Task statement ::
Scan the records for the word "patterns". Return each line where it is found.
===== Excerpted records =====
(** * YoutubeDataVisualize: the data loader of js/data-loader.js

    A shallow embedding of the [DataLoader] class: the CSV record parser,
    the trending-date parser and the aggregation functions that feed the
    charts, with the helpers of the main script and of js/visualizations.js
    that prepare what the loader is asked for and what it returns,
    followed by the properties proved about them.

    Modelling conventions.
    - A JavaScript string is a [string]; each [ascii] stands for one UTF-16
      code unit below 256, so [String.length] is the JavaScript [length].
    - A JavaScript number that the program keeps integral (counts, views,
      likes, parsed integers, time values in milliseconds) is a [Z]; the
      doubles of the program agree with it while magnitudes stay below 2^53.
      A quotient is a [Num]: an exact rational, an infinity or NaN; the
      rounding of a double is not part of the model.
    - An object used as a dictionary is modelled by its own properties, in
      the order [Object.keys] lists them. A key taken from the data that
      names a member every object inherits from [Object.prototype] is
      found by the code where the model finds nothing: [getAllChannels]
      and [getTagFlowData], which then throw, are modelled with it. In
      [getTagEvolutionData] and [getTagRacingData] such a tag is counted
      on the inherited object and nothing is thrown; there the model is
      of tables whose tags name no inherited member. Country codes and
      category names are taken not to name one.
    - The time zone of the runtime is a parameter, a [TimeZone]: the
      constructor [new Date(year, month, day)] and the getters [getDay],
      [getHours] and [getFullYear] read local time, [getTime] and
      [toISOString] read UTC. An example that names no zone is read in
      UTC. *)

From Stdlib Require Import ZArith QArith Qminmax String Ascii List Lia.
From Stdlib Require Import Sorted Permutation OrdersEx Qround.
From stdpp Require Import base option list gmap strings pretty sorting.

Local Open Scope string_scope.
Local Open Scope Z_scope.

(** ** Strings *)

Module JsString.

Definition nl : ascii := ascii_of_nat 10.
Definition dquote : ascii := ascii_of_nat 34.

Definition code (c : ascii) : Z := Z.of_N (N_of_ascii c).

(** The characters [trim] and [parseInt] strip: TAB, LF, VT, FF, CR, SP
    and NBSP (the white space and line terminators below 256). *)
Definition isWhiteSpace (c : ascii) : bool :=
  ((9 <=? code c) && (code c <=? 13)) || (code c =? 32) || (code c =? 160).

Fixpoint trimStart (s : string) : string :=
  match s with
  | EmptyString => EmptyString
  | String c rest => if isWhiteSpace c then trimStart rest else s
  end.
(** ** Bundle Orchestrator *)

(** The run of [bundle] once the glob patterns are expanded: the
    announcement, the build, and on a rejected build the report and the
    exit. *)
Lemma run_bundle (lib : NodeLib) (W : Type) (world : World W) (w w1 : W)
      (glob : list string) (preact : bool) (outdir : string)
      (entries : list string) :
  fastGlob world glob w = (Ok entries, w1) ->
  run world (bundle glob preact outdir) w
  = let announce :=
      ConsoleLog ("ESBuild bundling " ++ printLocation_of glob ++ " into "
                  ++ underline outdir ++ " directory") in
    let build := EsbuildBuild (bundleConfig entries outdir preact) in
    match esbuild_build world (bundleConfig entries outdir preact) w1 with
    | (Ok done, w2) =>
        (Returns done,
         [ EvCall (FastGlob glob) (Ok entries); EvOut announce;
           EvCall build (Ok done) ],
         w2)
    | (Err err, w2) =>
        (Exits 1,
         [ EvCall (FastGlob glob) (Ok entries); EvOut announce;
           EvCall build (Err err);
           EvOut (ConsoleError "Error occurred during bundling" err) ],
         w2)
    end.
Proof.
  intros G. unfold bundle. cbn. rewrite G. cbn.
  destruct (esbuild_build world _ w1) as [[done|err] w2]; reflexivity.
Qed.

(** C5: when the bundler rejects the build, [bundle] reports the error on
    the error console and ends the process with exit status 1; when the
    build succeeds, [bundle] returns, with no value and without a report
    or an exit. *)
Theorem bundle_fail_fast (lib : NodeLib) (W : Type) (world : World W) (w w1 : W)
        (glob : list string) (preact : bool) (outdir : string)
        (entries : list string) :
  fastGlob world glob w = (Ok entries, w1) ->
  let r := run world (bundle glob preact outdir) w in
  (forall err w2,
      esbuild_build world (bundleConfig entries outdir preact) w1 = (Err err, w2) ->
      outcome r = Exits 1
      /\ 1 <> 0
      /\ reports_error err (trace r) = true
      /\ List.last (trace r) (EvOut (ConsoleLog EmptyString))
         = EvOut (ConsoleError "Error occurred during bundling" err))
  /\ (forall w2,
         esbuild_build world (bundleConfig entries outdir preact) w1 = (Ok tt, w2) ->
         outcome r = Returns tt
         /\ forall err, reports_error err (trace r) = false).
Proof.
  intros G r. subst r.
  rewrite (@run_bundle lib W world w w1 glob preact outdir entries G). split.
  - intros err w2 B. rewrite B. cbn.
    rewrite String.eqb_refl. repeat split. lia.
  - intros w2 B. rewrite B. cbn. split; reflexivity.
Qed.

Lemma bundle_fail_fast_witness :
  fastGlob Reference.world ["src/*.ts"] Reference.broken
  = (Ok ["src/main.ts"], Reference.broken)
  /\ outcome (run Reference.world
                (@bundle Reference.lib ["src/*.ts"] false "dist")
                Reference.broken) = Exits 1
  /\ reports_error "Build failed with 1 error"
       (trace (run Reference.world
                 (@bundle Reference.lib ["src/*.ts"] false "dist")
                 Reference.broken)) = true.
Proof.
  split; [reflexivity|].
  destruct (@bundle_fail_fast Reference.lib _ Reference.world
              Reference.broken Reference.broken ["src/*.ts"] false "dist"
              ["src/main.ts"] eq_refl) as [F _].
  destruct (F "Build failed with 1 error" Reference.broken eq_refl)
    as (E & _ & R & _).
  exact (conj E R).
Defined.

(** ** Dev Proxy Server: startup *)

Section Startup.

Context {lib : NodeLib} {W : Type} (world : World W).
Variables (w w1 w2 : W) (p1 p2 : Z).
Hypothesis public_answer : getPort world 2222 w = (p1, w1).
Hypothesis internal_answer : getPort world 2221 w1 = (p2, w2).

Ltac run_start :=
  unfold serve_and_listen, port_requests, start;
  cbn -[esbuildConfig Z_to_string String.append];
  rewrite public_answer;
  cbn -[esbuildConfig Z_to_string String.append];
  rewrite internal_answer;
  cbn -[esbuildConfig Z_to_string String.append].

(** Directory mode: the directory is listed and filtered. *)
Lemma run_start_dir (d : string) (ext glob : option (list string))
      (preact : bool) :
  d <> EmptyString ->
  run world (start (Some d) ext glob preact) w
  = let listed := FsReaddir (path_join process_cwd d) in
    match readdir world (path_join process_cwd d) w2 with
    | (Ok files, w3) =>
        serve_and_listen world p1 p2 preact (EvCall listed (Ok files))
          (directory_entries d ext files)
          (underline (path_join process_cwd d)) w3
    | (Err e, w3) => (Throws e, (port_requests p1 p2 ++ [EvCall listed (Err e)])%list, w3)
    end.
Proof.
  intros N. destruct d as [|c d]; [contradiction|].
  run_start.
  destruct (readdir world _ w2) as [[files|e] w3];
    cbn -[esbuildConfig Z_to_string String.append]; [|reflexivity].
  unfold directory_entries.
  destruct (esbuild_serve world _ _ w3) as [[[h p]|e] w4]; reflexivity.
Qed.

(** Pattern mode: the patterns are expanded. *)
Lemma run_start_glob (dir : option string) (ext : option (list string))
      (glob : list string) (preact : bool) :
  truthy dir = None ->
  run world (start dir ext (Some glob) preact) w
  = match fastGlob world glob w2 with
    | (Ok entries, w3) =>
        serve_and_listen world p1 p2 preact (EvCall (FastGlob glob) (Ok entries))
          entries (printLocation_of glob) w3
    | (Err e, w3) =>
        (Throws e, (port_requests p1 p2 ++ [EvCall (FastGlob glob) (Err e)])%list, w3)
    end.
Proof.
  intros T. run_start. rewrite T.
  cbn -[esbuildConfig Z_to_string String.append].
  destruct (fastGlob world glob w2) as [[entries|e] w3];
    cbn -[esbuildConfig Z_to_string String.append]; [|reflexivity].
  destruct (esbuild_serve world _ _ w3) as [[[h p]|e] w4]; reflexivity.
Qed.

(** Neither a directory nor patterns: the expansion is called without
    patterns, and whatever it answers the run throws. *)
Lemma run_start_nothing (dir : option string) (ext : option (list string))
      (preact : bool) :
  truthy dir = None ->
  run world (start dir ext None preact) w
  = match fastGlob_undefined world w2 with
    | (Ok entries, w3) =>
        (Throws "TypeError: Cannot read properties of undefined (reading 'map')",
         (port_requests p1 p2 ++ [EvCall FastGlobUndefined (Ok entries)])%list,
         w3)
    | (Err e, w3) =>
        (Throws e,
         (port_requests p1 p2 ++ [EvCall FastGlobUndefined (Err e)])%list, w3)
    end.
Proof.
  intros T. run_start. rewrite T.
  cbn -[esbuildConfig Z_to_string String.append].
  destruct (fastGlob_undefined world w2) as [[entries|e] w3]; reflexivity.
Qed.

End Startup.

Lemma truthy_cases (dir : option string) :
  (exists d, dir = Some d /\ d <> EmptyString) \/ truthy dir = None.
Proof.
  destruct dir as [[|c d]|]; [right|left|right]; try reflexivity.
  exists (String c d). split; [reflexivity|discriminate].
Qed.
=====
Exercise output ::
(** The run of [bundle] once the glob patterns are expanded: the
(** Pattern mode: the patterns are expanded. *)
(** Neither a directory nor patterns: the expansion is called without
    patterns, and whatever it answers the run throws. *)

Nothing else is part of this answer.